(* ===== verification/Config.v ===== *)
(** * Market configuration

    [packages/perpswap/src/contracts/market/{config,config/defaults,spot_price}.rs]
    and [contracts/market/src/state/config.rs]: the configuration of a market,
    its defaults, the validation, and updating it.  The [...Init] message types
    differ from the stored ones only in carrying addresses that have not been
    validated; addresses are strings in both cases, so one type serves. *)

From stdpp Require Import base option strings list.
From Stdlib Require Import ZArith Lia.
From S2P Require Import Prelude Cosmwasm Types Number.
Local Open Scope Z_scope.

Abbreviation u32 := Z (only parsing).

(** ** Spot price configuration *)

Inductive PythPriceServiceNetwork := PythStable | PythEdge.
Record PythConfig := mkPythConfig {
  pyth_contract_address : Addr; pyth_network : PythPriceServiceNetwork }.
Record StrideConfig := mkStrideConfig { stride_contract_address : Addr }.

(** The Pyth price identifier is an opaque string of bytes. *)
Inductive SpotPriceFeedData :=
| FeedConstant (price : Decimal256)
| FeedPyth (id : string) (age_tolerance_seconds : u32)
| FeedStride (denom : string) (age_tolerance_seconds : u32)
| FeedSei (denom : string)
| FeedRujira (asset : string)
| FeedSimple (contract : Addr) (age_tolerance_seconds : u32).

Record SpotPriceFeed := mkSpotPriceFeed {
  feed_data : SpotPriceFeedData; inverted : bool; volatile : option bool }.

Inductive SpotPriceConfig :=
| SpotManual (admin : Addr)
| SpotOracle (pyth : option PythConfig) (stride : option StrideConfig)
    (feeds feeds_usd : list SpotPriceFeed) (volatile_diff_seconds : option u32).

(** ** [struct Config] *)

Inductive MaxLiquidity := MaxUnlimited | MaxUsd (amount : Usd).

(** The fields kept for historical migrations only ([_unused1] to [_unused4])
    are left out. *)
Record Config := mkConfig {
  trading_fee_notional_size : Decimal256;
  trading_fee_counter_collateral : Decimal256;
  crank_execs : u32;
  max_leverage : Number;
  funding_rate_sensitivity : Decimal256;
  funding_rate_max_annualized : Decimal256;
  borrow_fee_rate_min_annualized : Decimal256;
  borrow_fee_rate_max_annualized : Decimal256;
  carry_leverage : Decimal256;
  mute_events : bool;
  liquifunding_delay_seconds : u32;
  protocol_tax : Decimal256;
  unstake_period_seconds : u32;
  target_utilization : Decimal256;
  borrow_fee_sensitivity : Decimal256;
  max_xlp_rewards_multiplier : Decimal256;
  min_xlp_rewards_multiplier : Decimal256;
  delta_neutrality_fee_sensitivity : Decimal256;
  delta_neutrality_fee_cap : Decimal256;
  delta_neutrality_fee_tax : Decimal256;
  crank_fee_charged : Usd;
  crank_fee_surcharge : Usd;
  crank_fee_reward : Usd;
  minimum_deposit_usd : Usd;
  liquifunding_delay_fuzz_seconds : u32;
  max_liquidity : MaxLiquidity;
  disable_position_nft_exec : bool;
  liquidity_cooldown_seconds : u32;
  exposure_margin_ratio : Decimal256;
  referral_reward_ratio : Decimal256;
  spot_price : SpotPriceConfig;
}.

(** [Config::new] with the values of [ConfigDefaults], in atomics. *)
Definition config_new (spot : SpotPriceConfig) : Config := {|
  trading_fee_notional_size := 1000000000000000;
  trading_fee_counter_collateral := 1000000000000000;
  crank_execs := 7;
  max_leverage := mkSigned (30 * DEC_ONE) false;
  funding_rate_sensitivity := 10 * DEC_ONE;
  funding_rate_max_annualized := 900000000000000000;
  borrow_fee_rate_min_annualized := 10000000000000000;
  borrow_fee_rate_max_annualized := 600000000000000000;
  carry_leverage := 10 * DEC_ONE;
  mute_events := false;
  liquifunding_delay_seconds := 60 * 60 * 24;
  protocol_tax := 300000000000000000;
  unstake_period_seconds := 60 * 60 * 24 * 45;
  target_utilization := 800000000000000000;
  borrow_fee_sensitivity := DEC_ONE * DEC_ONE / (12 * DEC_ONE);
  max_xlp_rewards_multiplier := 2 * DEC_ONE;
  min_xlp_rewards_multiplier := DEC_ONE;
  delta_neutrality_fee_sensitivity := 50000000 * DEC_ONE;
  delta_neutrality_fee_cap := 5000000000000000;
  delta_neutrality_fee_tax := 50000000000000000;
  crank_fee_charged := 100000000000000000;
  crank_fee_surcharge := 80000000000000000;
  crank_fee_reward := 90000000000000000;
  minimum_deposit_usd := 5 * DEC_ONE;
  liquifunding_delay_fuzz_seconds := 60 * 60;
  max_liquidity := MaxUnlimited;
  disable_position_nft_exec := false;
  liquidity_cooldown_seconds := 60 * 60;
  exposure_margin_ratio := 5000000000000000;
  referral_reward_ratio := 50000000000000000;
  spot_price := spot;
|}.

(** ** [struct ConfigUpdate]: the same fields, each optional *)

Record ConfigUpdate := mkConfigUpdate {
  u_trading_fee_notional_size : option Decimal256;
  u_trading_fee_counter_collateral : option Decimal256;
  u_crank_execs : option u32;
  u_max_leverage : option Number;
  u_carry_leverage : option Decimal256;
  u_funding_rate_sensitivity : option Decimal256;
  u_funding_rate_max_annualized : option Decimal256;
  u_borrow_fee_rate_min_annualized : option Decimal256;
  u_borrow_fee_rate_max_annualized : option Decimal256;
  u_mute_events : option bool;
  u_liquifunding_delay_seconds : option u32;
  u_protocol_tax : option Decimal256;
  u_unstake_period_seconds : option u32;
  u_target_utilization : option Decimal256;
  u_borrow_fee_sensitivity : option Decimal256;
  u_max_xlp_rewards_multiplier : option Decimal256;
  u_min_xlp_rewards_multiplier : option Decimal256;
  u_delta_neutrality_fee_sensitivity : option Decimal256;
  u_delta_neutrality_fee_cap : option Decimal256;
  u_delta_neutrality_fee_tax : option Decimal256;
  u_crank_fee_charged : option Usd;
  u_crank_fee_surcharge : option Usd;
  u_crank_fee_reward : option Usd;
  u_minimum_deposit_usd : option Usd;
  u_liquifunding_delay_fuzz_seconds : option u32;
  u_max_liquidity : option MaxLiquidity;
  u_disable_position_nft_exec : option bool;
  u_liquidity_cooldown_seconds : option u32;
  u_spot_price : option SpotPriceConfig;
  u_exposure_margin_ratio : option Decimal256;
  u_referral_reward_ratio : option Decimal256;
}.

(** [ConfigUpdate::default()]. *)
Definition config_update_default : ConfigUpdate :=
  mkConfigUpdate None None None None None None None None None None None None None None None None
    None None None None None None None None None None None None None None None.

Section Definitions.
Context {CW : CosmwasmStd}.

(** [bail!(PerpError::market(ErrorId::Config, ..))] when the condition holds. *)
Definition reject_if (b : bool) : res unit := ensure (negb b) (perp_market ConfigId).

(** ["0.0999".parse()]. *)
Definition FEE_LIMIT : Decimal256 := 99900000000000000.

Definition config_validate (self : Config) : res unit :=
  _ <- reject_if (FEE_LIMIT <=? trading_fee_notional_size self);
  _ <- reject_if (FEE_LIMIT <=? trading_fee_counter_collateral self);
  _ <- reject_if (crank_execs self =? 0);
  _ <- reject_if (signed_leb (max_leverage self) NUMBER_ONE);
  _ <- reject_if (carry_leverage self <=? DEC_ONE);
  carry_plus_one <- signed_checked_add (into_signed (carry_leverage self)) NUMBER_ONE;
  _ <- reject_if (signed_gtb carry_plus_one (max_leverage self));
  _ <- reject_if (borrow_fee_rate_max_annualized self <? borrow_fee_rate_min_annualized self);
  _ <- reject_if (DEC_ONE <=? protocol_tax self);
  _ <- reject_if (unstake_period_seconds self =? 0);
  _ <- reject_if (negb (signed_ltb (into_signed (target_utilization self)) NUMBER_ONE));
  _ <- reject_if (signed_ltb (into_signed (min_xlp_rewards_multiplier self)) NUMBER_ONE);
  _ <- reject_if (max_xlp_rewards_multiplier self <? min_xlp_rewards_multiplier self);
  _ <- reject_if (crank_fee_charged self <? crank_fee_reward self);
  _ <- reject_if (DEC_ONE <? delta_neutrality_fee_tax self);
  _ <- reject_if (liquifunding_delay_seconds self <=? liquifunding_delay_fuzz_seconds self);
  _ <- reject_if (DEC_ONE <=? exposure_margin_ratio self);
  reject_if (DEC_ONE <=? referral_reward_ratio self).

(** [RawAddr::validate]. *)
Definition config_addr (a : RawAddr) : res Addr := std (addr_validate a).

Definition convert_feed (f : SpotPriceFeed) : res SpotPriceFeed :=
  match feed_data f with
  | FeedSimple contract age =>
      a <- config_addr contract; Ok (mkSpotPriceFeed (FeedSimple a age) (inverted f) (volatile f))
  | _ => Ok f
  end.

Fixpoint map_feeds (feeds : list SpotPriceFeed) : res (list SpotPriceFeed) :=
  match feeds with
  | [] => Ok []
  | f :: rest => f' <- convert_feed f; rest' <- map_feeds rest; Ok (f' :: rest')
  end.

◆ ◆ ◆ ◆ ◆ ◆ ◆

• **Task to complete**: The response should hold exactly the lines starting at the line with "validated; addresses are" and ending at the line with "(** ** Spot price configuration *)", and no other line of the material above.

• **Written answer**:
    validated; addresses are strings in both cases, so one type serves. *)

From stdpp Require Import base option strings list.
From Stdlib Require Import ZArith Lia.
From S2P Require Import Prelude Cosmwasm Types Number.
Local Open Scope Z_scope.

Abbreviation u32 := Z (only parsing).

(** ** Spot price configuration *)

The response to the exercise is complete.